- TASK
Count every line in the data that contains the word "floorD", then report that number alone.

══════

(** * Comment-automation backend: error handling, rate limiting, dedup storage

    A shallow embedding of
      - server/services/error-handler.service.js  (the error classes and
        ErrorHandler; the constructor, [authenticate], [_checkRateLimit],
        [replyToComment] and [logout] of InstagramService),
      - server/models/ProcessedComment.js         (the dedup collection),
      - server/models/ActivityLog.js              (the activity log),
      - server/models/User.js                     (the automation settings),
      - server/services/storage.service.js        (StorageService),
    followed by the properties established about them.

    Conventions of the embedding.
      - A JavaScript string is a [string] of code units below 256; the
        functions below give [toLowerCase], [includes], the whitespace
        class, [parseInt] and the printing of a number on that range.
      - A JavaScript number is an IEEE 754 binary64 value: every
        arithmetic operation is the exact operation on rationals followed
        by the rounding [Js.fl] (to nearest, ties to even, 53 bits).
        The delays are computed in that arithmetic; counters, limits and
        timestamps are integers far below 2^53, on which it is exact, and
        are kept in [Z].
      - A document is checked by the validators of its schema before it
        is written: [create] of a collection throws the ValidationError
        of the library for a document they reject.
      - [Math.random()], [Date.now()] and the outcome of the wrapped
        operation are inputs of the functions that consult them.
      - A function that may throw returns a [Completion]. *)

From Stdlib Require Import ZArith QArith Qround Qpower Qabs Lia Lqa.
From Stdlib Require Import Ascii String DecimalString DecimalPos.
From stdpp Require Import base option list gmap strings.

Local Open Scope Z_scope.

(** ** Completions: normal return or throw *)

Inductive Completion (A E : Type) : Type :=
  | Return (a : A)
  | Throw (e : E).
Arguments Return {A E} a.
Arguments Throw {A E} e.

(** ** The fragment of JavaScript the services rely on *)

Module Js.

(** Numbers.  A JavaScript number is an IEEE 754 binary64 value.  [Num]
    holds the ones that the code stores and prints, which are integers,
    infinities or NaN; [Double] holds the intermediate results of
    [calculateBackoff] and of a division, which need not be integers.  The
    sign of a zero, which nothing here observes, is not kept. *)
Inductive Num : Type :=
  | NaN
  | Int (z : Z)
  | Inf (negative : bool).

Inductive Double : Type :=
  | DNaN
  | DInf (negative : bool)
  | DFin (q : Q).

(** [2^e] for every integer [e]. *)
Definition pow2 (e : Z) : Q :=
  if 0 <=? e then inject_Z (2 ^ e) else 1 # Z.to_pos (2 ^ (- e)).

(** The exponent of a rational [q ≠ 0]: [2^(ilog2 q) ≤ |q| < 2^(ilog2 q + 1)]. *)
Definition ilog2 (q : Q) : Z :=
  let k := Z.log2 (Z.abs (Qnum q)) - Z.log2 (Zpos (Qden q)) in
  if Qle_bool (pow2 k) (Qabs q) then k else k - 1.

(** The nearest integer, a tie going to the even one. *)
Definition roundHalfEven (q : Q) : Z :=
  let f := Qfloor q in
  match Qcompare (q - inject_Z f)%Q (1 # 2) with
  | Lt => f
  | Gt => f + 1
  | Eq => if Z.even f then f else f + 1
  end.

(** Rounding of a real to binary64, to nearest with ties to even: 53
    significant bits, exponents from -1022 (below which the spacing stays
    [2^-1074]) to 1023 (above which the result is an infinity). *)
Definition fl (q : Q) : Double :=
  if Qeq_bool q 0 then DFin 0
  else
    let e := Z.max (ilog2 q) (-1022) in
    let m := roundHalfEven (q * pow2 (52 - e))%Q in
    let v := (inject_Z m * pow2 (e - 52))%Q in
    if Qle_bool (pow2 1024) (Qabs v) then DInf (Qnum q <? 0)
    else DFin (Qred v).

Definition negativeQ (q : Q) : bool := Qnum q <? 0.

(** [a * b], [a + b] and [a - b] on doubles. *)
Definition mulD (a b : Double) : Double :=
  match a, b with
  | DNaN, _ | _, DNaN => DNaN
  | DInf s, DInf t => DInf (xorb s t)
  | DInf s, DFin q | DFin q, DInf s =>
      if Qeq_bool q 0 then DNaN else DInf (xorb s (negativeQ q))
  | DFin p, DFin q => fl (p * q)
  end.

Definition addD (a b : Double) : Double :=
  match a, b with
  | DNaN, _ | _, DNaN => DNaN
  | DInf s, DInf t => if Bool.eqb s t then DInf s else DNaN
  | DInf s, DFin _ | DFin _, DInf s => DInf s
  | DFin p, DFin q => fl (p + q)
  end.

Definition oppD (a : Double) : Double :=
  match a with
  | DNaN => DNaN
  | DInf s => DInf (negb s)
  | DFin q => DFin (- q)
  end.

Definition subD (a b : Double) : Double := addD a (oppD b).

(** [a / b] for a finite [b ≠ 0]. *)
Definition divD (a : Double) (b : Q) : Double :=
  match a with
  | DNaN => DNaN
  | DInf s => DInf (xorb s (negativeQ b))
  | DFin p => fl (p / b)
  end.

(** [a <= b] on doubles that are not NaN. *)
Definition leD (a b : Double) : bool :=
  match a, b with
  | DNaN, _ | _, DNaN => false
  | DInf true, _ => true
  | _, DInf false => true
  | DInf false, _ => false
  | _, DInf true => false
  | DFin p, DFin q => Qle_bool p q
  end.

(** [Math.min(a, b)] *)
Definition minD (a b : Double) : Double :=
  match a, b with
  | DNaN, _ | _, DNaN => DNaN
  | _, _ => if leD a b then a else b
  end.

(** [Math.floor(a)] and [Math.ceil(a)] *)
Definition floorD (a : Double) : Num :=
  match a with
  | DNaN => NaN
  | DInf s => Inf s
  | DFin q => Int (Qfloor q)
  end.

Definition ceilD (a : Double) : Num :=
  match a with
  | DNaN => NaN
  | DInf s => Inf s
  | DFin q => Int (Qceiling q)
  end.

Definition toDouble (n : Num) : Double :=
  match n with
  | NaN => DNaN
  | Inf s => DInf s
  | Int z => DFin (inject_Z z)
  end.

(** The number nearest to an integer: itself up to [2^53]. *)
Definition roundZ (z : Z) : Num := floorD (fl (inject_Z z)).

(** [Math.pow(2, k)] for an integer [k]. *)
Definition powOfTwo (k : Z) : Double := fl (pow2 k).

(** ToBoolean on numbers: 0 and NaN are falsy. *)
Definition truthyNum (n : Num) : bool :=
  match n with
  | NaN => false
  | Int z => negb (z =? 0)
  | Inf _ => true
  end.

(** A number above zero. *)
Definition positiveNum (n : Num) : Prop :=
  match n with
  | Int z => 1 ≤ z
  | Inf false => True
  | _ => False
  end.

(** ToBoolean on strings: only the empty string is falsy. *)
Definition truthyStr (s : string) : bool :=
  match s with
  | EmptyString => false
  | String _ _ => true
  end.

Definition truthyOptStr (s : option string) : bool :=
  match s with
  | None => false
  | Some s => truthyStr s
  end.

(** [a * b] where [b] is an integer constant. *)
Definition mul (a : Num) (b : Z) : Num :=
  floorD (mulD (toDouble a) (DFin (inject_Z b))).

(** [x || d] where [x] is a possibly absent number. *)
Definition orNum (x : option Num) (d : Num) : Num :=
  match x with
  | Some n => if truthyNum n then n else d
  | None => d
  end.

(** [x || null] and [x || d] on possibly absent strings. *)
Definition orNull (x : option string) : option string :=
  if truthyOptStr x then x else None.

Definition orStr (x : option string) (d : string) : string :=
  match x with
  | Some s => if truthyStr s then s else d
  | None => d
  end.

Definition between (lo hi n : N) : bool := ((lo <=? n) && (n <=? hi))%N.

(** Lower-casing of one code unit: A-Z, and the Latin-1 capitals
    U+00C0..U+00DE except the multiplication sign U+00D7. *)
Definition lowerChar (c : ascii) : ascii :=
  let n := N_of_ascii c in
  if between 65 90 n || (between 192 222 n && negb (n =? 215)%N)
  then ascii_of_N (n + 32)
  else c.

Fixpoint toLowerCase (s : string) : string :=
  match s with
  | EmptyString => EmptyString
  | String c s' => String (lowerChar c) (toLowerCase s')
  end.

(** [s.startsWith(p)] *)
Definition startsWith (s p : string) : bool := String.prefix p s.

(** [s.includes(sub)] *)
Fixpoint includes (s sub : string) : bool :=
  startsWith s sub ||
  match s with
  | EmptyString => false
  | String _ s' => includes s' sub
  end.

(** The class [\d]. *)
Definition isDigit (c : ascii) : bool := between 48 57 (N_of_ascii c).

(** The class [\s] (also the white space [parseInt] skips): TAB, LF, VT,
    FF, CR, SP and NBSP. *)
Definition isSpace (c : ascii) : bool :=
  let n := N_of_ascii c in between 9 13 n || (n =? 32)%N || (n =? 160)%N.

══════

- RESPONSE
3